* [Stored data entries]:
----------
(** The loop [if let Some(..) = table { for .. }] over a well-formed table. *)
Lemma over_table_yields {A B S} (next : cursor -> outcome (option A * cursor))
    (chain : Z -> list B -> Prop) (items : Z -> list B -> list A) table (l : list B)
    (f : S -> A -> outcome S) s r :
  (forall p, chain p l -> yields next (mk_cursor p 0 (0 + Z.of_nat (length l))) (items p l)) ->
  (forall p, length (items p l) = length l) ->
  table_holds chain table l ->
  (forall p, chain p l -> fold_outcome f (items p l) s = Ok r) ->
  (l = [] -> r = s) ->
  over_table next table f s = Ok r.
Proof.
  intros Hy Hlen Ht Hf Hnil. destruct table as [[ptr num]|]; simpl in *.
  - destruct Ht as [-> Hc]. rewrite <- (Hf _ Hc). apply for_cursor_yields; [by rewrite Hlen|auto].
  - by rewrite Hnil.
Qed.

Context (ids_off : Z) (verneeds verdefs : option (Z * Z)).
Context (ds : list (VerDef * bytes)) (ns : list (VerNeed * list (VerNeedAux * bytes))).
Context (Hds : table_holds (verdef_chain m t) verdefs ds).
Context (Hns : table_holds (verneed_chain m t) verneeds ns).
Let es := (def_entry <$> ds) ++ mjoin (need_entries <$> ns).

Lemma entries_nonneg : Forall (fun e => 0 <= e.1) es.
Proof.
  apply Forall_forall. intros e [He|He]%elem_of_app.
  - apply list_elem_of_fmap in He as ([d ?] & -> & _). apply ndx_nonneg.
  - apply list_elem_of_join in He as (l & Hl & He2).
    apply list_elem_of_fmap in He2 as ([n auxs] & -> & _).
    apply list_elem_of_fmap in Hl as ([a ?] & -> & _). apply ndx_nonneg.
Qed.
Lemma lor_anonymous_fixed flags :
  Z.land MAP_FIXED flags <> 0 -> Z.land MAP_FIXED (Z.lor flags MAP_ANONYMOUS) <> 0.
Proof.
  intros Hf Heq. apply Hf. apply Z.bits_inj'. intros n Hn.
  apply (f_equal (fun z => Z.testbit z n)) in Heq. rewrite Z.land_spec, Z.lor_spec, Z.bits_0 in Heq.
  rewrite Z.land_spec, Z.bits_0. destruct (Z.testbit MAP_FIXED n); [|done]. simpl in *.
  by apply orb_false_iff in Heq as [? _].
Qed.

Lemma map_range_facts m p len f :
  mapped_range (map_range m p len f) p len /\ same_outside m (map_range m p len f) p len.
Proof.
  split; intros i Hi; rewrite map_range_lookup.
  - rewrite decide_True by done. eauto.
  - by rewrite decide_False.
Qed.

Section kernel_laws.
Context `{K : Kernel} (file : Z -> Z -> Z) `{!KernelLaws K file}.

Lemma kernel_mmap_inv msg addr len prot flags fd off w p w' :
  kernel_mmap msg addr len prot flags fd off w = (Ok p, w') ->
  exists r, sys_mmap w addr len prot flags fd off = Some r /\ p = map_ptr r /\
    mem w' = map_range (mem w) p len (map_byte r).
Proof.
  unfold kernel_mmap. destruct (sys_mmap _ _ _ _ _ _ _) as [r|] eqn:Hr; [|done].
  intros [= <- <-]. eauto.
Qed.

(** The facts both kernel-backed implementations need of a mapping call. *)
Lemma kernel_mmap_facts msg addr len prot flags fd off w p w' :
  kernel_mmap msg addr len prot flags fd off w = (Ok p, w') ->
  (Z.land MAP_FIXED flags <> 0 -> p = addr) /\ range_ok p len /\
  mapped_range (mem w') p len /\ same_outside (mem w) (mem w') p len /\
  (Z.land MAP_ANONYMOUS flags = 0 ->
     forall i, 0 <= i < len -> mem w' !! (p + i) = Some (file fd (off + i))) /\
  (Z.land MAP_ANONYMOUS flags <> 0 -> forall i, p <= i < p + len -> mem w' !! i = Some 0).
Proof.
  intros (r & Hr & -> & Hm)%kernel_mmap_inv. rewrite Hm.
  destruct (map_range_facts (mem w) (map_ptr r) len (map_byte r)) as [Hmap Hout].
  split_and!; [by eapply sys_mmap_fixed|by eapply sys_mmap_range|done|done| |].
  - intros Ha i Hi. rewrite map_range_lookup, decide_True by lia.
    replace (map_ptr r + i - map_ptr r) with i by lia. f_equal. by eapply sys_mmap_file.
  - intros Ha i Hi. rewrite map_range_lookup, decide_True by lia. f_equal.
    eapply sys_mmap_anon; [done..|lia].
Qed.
----------
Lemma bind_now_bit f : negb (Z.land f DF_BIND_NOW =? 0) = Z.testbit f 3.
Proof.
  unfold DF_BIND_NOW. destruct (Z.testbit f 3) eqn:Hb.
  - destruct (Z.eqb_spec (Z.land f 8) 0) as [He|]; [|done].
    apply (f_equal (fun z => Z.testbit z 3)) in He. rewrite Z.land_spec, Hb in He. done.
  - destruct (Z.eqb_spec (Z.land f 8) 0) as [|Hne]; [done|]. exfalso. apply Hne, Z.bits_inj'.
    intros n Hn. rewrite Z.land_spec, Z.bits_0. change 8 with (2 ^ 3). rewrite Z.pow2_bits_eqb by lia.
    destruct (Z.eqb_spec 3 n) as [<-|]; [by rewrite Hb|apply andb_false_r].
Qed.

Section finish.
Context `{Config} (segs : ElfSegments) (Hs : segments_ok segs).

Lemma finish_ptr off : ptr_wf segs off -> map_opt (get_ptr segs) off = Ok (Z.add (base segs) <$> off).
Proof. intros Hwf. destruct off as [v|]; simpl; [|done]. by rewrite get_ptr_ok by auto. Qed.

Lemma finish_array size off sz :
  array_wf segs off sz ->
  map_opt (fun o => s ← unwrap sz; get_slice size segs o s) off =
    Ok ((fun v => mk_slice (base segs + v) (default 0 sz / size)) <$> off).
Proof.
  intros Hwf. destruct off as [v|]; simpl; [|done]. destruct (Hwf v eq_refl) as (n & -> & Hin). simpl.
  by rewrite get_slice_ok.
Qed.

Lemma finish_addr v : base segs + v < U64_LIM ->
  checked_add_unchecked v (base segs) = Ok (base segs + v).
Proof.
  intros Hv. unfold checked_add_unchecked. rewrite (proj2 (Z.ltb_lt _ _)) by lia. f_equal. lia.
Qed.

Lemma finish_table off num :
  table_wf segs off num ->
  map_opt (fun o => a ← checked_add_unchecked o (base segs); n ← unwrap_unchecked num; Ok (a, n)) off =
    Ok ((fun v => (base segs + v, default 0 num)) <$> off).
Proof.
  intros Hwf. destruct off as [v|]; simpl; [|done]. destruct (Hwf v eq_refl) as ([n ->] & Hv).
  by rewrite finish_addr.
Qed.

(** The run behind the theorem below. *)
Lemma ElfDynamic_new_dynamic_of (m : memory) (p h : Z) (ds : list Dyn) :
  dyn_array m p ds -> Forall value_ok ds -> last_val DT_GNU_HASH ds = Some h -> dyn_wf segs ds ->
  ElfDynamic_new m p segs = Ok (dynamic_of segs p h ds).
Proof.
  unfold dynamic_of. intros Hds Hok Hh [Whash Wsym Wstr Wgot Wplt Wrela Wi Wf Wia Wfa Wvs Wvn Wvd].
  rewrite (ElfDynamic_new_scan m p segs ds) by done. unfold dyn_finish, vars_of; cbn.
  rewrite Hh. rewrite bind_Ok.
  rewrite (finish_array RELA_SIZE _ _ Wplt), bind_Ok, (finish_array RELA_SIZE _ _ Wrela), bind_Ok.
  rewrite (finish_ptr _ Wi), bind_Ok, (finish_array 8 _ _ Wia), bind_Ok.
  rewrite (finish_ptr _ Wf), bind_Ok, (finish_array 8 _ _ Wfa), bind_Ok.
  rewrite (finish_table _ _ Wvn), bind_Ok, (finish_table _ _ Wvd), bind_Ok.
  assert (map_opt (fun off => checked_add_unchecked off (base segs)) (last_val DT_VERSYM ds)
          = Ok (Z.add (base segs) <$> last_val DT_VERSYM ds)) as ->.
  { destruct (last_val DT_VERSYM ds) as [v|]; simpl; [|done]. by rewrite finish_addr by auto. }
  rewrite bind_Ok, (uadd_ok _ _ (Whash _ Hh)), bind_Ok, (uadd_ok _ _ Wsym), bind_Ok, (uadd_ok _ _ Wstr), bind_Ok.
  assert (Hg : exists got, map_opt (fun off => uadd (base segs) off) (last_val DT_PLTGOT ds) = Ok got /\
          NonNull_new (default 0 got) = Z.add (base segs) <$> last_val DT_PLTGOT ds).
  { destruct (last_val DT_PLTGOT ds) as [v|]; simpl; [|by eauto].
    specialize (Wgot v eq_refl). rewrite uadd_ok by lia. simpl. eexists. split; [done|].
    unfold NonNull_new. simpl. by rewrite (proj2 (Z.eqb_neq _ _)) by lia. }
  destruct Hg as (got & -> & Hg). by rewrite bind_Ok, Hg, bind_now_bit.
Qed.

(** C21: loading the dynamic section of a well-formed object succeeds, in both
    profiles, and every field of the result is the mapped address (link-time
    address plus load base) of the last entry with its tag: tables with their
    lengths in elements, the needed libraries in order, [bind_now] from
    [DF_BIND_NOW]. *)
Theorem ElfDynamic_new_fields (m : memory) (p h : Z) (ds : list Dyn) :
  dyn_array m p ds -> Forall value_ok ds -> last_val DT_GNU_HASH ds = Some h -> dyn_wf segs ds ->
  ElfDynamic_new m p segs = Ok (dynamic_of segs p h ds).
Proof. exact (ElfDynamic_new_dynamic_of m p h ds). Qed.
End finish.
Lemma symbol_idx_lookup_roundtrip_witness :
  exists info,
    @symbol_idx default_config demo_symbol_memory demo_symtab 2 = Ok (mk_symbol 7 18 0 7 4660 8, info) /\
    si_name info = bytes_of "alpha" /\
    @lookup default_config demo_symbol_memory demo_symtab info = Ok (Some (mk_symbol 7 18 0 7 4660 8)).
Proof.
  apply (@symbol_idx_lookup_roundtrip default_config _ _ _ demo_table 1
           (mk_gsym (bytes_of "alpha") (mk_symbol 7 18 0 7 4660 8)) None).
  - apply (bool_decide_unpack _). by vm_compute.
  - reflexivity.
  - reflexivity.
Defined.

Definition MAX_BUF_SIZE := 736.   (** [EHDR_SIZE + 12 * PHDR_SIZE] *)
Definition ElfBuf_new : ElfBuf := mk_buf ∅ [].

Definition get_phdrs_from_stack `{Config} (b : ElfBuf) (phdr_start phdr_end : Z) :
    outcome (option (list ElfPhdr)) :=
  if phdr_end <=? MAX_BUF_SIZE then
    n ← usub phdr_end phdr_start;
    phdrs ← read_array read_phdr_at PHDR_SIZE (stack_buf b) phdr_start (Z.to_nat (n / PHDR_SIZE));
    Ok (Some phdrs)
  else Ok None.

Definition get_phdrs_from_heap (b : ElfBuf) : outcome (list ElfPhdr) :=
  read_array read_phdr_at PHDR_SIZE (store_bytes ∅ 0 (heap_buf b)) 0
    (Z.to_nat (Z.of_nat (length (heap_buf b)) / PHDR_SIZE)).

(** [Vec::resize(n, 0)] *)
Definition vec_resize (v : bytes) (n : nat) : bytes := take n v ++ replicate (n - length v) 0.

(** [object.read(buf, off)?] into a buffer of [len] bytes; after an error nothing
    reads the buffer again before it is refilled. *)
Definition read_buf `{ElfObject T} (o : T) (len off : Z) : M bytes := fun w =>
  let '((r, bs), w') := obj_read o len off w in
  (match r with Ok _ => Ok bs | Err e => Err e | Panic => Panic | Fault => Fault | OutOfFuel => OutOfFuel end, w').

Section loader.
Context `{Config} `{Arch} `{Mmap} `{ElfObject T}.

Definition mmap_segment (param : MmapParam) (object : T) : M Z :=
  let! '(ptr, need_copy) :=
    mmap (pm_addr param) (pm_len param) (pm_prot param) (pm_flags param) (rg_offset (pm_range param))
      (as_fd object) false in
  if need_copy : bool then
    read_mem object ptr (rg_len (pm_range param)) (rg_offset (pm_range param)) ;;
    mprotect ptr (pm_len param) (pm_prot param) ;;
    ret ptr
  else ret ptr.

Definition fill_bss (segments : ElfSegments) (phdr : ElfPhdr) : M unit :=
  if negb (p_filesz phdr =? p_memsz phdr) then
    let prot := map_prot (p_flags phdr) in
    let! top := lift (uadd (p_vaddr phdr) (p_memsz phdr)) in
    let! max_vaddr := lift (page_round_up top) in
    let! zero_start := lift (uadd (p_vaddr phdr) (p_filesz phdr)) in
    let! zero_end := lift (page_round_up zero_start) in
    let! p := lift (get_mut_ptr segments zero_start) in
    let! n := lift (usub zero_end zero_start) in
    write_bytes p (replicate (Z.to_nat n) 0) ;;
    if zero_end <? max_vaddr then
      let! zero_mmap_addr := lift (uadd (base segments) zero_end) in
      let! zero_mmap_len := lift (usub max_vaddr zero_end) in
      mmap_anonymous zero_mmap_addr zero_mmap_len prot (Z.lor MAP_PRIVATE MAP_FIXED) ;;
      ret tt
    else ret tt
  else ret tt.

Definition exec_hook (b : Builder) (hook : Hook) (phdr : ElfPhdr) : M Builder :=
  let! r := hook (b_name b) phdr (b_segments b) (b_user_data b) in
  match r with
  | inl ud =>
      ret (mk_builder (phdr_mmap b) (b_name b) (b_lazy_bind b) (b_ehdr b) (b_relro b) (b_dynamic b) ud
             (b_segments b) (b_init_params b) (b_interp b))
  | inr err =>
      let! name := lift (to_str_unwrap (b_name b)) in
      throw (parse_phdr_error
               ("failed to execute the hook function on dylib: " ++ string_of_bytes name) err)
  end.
----------
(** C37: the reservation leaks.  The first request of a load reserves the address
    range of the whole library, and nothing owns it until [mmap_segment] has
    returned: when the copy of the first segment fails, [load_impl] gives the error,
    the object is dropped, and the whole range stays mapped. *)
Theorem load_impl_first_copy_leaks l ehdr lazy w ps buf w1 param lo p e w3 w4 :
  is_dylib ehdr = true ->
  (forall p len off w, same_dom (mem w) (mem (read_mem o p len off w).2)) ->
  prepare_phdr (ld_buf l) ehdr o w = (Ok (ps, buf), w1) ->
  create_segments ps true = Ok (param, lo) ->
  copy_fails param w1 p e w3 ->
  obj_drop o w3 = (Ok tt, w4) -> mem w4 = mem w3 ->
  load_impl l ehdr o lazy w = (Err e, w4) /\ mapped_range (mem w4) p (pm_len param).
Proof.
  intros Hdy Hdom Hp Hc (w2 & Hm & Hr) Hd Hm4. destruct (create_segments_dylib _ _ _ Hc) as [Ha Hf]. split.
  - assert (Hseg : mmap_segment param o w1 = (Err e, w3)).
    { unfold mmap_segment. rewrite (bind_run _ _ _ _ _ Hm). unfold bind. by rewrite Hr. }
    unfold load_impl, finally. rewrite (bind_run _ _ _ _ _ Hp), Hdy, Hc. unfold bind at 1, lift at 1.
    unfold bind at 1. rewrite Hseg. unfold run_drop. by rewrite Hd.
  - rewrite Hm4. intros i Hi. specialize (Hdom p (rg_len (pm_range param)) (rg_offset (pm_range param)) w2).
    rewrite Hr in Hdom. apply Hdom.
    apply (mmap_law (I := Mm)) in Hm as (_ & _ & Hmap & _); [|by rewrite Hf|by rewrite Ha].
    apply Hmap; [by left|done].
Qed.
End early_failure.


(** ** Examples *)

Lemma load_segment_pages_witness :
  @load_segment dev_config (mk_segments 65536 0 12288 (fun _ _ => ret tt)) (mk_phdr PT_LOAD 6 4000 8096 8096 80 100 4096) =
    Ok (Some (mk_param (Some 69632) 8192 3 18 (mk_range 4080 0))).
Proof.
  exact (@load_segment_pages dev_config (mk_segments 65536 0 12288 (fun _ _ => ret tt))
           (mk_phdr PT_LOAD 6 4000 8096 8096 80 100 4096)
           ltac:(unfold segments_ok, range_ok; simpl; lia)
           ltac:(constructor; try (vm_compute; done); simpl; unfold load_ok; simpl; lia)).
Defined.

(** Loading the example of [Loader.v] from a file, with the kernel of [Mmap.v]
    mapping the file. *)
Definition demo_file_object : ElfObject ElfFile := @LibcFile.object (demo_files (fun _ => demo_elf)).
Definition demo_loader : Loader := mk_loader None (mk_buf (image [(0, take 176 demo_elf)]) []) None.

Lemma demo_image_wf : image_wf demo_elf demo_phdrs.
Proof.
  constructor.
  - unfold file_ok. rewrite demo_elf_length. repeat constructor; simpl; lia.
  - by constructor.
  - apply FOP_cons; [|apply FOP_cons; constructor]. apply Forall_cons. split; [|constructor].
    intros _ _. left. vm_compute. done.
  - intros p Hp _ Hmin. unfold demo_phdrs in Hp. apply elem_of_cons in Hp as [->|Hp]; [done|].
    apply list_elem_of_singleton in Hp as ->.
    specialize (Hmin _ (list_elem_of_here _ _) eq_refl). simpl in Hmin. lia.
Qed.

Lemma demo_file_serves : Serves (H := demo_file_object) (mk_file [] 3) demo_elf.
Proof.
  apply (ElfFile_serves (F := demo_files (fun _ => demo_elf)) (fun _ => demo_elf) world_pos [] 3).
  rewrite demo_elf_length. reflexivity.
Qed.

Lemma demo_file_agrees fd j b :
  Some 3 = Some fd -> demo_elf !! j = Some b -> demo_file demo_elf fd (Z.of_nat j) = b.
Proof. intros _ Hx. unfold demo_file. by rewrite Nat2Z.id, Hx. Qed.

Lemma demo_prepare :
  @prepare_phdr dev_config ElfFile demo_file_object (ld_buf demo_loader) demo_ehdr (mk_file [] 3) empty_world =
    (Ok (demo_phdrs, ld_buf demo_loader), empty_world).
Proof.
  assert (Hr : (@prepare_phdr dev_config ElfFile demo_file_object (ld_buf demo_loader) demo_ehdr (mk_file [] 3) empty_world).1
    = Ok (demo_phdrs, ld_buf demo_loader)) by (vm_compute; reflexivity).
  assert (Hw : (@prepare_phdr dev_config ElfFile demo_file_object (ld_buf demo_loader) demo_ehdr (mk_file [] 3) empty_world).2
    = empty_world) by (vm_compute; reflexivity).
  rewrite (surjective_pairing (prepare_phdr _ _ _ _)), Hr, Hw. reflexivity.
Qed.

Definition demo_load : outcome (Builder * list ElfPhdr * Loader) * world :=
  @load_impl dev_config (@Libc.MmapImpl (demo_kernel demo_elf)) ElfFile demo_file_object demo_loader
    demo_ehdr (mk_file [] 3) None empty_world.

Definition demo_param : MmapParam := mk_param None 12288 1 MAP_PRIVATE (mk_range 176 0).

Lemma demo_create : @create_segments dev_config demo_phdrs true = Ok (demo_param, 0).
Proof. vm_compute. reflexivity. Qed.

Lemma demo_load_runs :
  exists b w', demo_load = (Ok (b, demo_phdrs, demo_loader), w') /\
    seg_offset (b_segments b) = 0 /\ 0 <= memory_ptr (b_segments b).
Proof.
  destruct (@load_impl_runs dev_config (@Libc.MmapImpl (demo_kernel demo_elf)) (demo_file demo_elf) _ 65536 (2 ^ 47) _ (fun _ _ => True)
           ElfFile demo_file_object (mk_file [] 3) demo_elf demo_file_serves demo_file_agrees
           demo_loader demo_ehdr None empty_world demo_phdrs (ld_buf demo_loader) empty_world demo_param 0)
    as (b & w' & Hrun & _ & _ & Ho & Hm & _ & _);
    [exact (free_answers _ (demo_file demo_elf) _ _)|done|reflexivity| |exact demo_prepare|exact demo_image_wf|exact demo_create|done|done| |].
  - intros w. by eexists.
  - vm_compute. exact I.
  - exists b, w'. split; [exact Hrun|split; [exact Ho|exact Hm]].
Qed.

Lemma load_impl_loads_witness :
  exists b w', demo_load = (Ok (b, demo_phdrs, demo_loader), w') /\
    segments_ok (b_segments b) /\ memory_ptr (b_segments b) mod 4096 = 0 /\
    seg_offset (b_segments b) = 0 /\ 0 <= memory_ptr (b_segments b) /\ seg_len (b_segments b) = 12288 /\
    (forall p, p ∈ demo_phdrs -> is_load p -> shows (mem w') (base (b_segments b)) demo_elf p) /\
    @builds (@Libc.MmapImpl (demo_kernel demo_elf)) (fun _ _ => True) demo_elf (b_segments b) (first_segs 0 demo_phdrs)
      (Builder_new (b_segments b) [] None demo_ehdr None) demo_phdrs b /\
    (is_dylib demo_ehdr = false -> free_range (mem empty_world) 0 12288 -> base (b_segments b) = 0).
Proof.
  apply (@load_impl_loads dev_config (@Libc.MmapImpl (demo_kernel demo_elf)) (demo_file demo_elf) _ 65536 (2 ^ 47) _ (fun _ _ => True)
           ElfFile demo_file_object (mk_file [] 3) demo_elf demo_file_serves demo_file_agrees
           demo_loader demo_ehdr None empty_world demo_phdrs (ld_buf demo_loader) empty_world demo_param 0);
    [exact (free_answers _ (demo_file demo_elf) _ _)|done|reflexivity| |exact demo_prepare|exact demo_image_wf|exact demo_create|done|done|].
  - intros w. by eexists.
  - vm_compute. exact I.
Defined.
----------
* [Task instructions]:
Go through the records above and copy every line with the word "eauto".

* [Written answer]:
  - rewrite decide_True by done. eauto.
  intros [= <- <-]. eauto.
  { destruct (last_val DT_PLTGOT ds) as [v|]; simpl; [|by eauto].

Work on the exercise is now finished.